La Razón, 17 de marzo de 2005

Crítica de TV, Cecilia García

Anoche estuvo Ricardito Bofill en la tele. Les doy una pista: era en un programa cuyo nombre empieza por C y termina por S y no era «Crónicas marcianas», que ya ha exprimido todas las posibilidades de este arlequín sin circo que le ampare. Fue en «Las cerezas», aunque hubo trampa. Julia Otero prescindió del Bofill genuino –no es cuestión de echarse en brazos de los personajes que simbolizan esa televisión poscrita en la pública– y le dio minutos a una caricatura que crucificaba a los «pijos bien». Malo es cuando la copia hace añorar al original, hasta el punto de que dan ganas de cambiarse a Sardá por si se lo ha llevado a su carpa. «Las cerezas» no está llamada a innovar el humor televisivo; es más, le sobran esas píldoras de gracietas que dejan al espectador con la misma mueca que se queda tras un «coitus interruptus».

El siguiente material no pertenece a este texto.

Definition handle_announce_peer (p : AnnouncePeerRequest) (a : SocketAddr) (h : DhtHandler) : W DhtHandler :=
  let! _ := mark_requester (arq_node_id p) a in
  let! (is_valid, h) :=
    match Token_new (arq_token p) with
    | Ok t => checkin_token a t h
    | Err _ => wret (false, h)
    | Panic | OutOfFuel => wlift Panic
    end in
  let! t := get_table in
  let '(response_msg, h) :=
    if negb is_valid then
      (ErrorMessage_encode (ErrorMessage_new (arq_trans_id p) ProtocolError (bs "Received An Invalid Token")), h)
    else
      let '(stored, stores) := storage_add now now (active_stores h) (arq_info_hash p) (connect_addr (arq_port p) a) in
      let h := dh_set_stores stores h in
      if stored : bool then (AnnouncePeerResponse_encode (AnnouncePeerResponse_new (arq_trans_id p) (table_id t)), h)
      else (ErrorMessage_encode (ErrorMessage_new (arq_trans_id p) ServerError (bs "Announce Storage Is Full")), h) in
  let! _ := reply response_msg a in
  wret h.

Definition handle_request (r : RequestType) (a : SocketAddr) (h : DhtHandler) : W DhtHandler :=
  match r with
  | RqPing p => handle_ping p a h
  | RqFindNode f => handle_find_node f a h
  | RqGetPeers g => handle_get_peers g a h
  | RqAnnouncePeer p => handle_announce_peer p a h
  end.

(** ** Responses *)

(** The loop that adds the nodes of a response as questionable. *)
Fixpoint add_questionable (infos : list (ShaHash * SocketAddrV4)) : W unit :=
  match infos with
  | [] => wret tt
  | (i, v4_addr) :: infos =>
      let! node := wlift (as_questionable now i (V4 v4_addr)) in
      let! _ := table_add_node now node in
      add_questionable infos
  end.

Definition handle_find_node_response (f : FindNodeResponse) (a : SocketAddr) (h : DhtHandler) : W DhtHandler :=
  let! trans_id := wlift (or_panic (TransactionID_from_bytes (frs_trans_id f))) in
  let node := as_good now (frs_node_id f) a in
  let! infos := wlift (collect_nodes (frs_nodes f)) in
  let! _ := add_questionable infos in
  let action_id := TransactionID_action_id trans_id in
  match table_actions h !! action_id with
  | Some (ARefresh _) =>
      let! _ := table_add_node now node in
      wret h
  | Some (ABootstrap b attempts) =>
      let! _ := if negb (is_router (addr node) b) then table_add_node now node else wret tt in
      let! (status, b) := bs_recv_response now trans_id b in
      let! (bootstrap_complete, b, attempts) := bootstrap_outcome status b attempts in
      let h := dh_set_actions (<[action_id := ABootstrap b attempts]> (table_actions h)) h in
      if bootstrap_complete : bool then broadcast_bootstrap_completed action_id h else wret h
  | Some (ALookup _) | None => wret h
  end.

Definition handle_get_peers_response (g : GetPeersResponse) (a : SocketAddr) (h : DhtHandler) : W DhtHandler :=
  let! trans_id := wlift (or_panic (TransactionID_from_bytes (grs_trans_id g))) in
  let node := as_good now (grs_node_id g) a in
  let! _ := table_add_node now node in
  let action_id := TransactionID_action_id trans_id in
  match table_actions h !! action_id with
  | Some (ALookup lookup) =>
      let! (status, lookup) := recv_response now node trans_id g lookup in
      lookup_outcome status (lk_target_id lookup) (dh_set_actions (<[action_id := ALookup lookup]> (table_actions h)) h)
  | _ => wret h
  end.

Definition handle_response (r : ResponseType) (a : SocketAddr) (h : DhtHandler) : W DhtHandler :=
  match r with
  | RsFindNode f => handle_find_node_response f a h
  | RsGetPeers g => handle_get_peers_response g a h
  | RsPing _ | RsAnnouncePeer _ => wret h
  end.

(** The kind of response the action of a transaction id waits for. *)
Definition expected_response (actions : gmap ActionID TableAction) (trans : list Z) : ExpectedResponse :=
  match TransactionID_from_bytes trans with
  | None => ExNone
  | Some trans_id =>
      match actions !! TransactionID_action_id trans_id with
      | Some (ALookup _) => ExGetPeers
      | Some (ARefresh _) => ExFindNode
      | Some (ABootstrap _ _) => ExFindNode
      | None => ExNone
      end
  end.

Definition handle_incoming (buffer : list Z) (a : SocketAddr) (h : DhtHandler) : W DhtHandler :=
  match Bencode_decode buffer with
  | Err _ => wret h
  | Panic => wlift Panic
  | OutOfFuel => wlift OutOfFuel
  | Ok bencode =>
      match MessageType_new bencode (expected_response (table_actions h)) with
      | Ok (Request r) => if read_only h then wret h else handle_request r a h
      | Ok (Response r) => handle_response r a h
      | Ok (ErrorMsg _) => wret h
      | Err _ => wret h
      | Panic => wlift Panic
      | OutOfFuel => wlift OutOfFuel
      end
  end.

Otra cosa son las entrevistas, aunque todavía me debato en el dilema de si Julia Otero es una buena entrevistadora o conversadora, que parece lo mismo pero es distinto. Opto por lo segundo. A Otero siempre se le dieron bien las distancias cortas, ese cortejo aceptado del que sólo puede salir una relación plácida y duradera. Ella y sus invitados comparten un rato de televisión como otros se van a tomar el té con las amigas. El martes estuvo con dos famosos de «segunda generación»: Lorenzo Quinn y Terelu Campos. Se sabía que jugaban en casa y se reivindicaron como «hijos de papá y de mamá» a mucha honra. A fuerza de insistir en su genealogía –aquí cuando nos ponemos pesaditos con un tema, no lo soltamos– les termino viendo en el psicólogo, víctimas de un complejo de Electra o de Edipo a destiempo.

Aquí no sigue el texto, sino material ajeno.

(* ===== verification/DhtHandlerFacts.v ===== *)
(** * What a datagram can hold

    Values decoded from the bytes of a datagram, and the messages parsed from them: every
    byte string in them is a piece of the datagram, so ids, compact nodes and contacts
    meet the invariants their users rely on.

    Then the invariant of the DHT handler, which rests on them. *)

From stdpp Require Import gmap.
From S2P Require Import Prelude RustStd BTree Bencode BencodeFacts UtilSha UtilConvert Chrono DhtNode DhtTable DhtClosest DhtToken UtilTrans DhtTransaction DhtStorage DhtBencode DhtBencodeSpec DhtCompact DhtMessage DhtMessageSpec DhtWorker DhtLookup DhtLookupSpec DhtLookupRuns DhtBootstrap DhtBootstrapSpec DhtHandler.

(** A byte string of at most [n] bytes. *)
Definition piece (n : nat) (b : list Z) : Prop := bytes_ok b /\ (length b <= n)%nat.

(** All byte strings of a value, keys of dictionaries aside, are pieces. *)
Inductive wire (n : nat) : DBencode -> Prop :=
| wire_int i : wire n (MInt i)
| wire_bytes b : piece n b -> wire n (MBytes b)
| wire_list l : Forall (wire n) l -> wire n (MList l)
| wire_dict d : Forall (fun kv => wire n (snd kv)) d -> wire n (MDict d).

Definition dict_wire (n : nat) (d : list (list Z * DBencode)) : Prop := Forall (fun kv => wire n (snd kv)) d.

Lemma decode_bytes_piece bytes pos b next : bytes_ok bytes -> decode_bytes bytes pos = Ok (b, next) -> piece (length bytes) b.
Proof.
  intros Hb (s & post & Hd & _)%decode_bytes_Ok. assert (Hsuf : b `sublist_of` bytes).
  { transitivity (drop pos bytes); [|apply sublist_drop]. rewrite Hd. apply sublist_inserts_l, sublist_cons, sublist_inserts_r. done. }
  split; [|by apply sublist_length]. unfold bytes_ok in *. rewrite Forall_forall in *. intros x Hx. apply Hb. by eapply elem_of_sublist.
Qed.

Sólo un detalle de la esencia de «Las cerezas», que demuestra lo bien que ha macerado este fruto. Otero recupera unas imágenes suyas de 1989 en las que entrevistaba a Anthony Quinn. Salvo porque Quinn padre está difunto... ¡el programa era el mismo sólo pero con distinto apellido! Que conste que no lo estoy llamando antiguo. Simplemente subrayo que, como el Príncipe Salina de «El gatopardo», Otero es de la creencia de que «es necesario que todo cambie para que todo siga igual». Pues eso.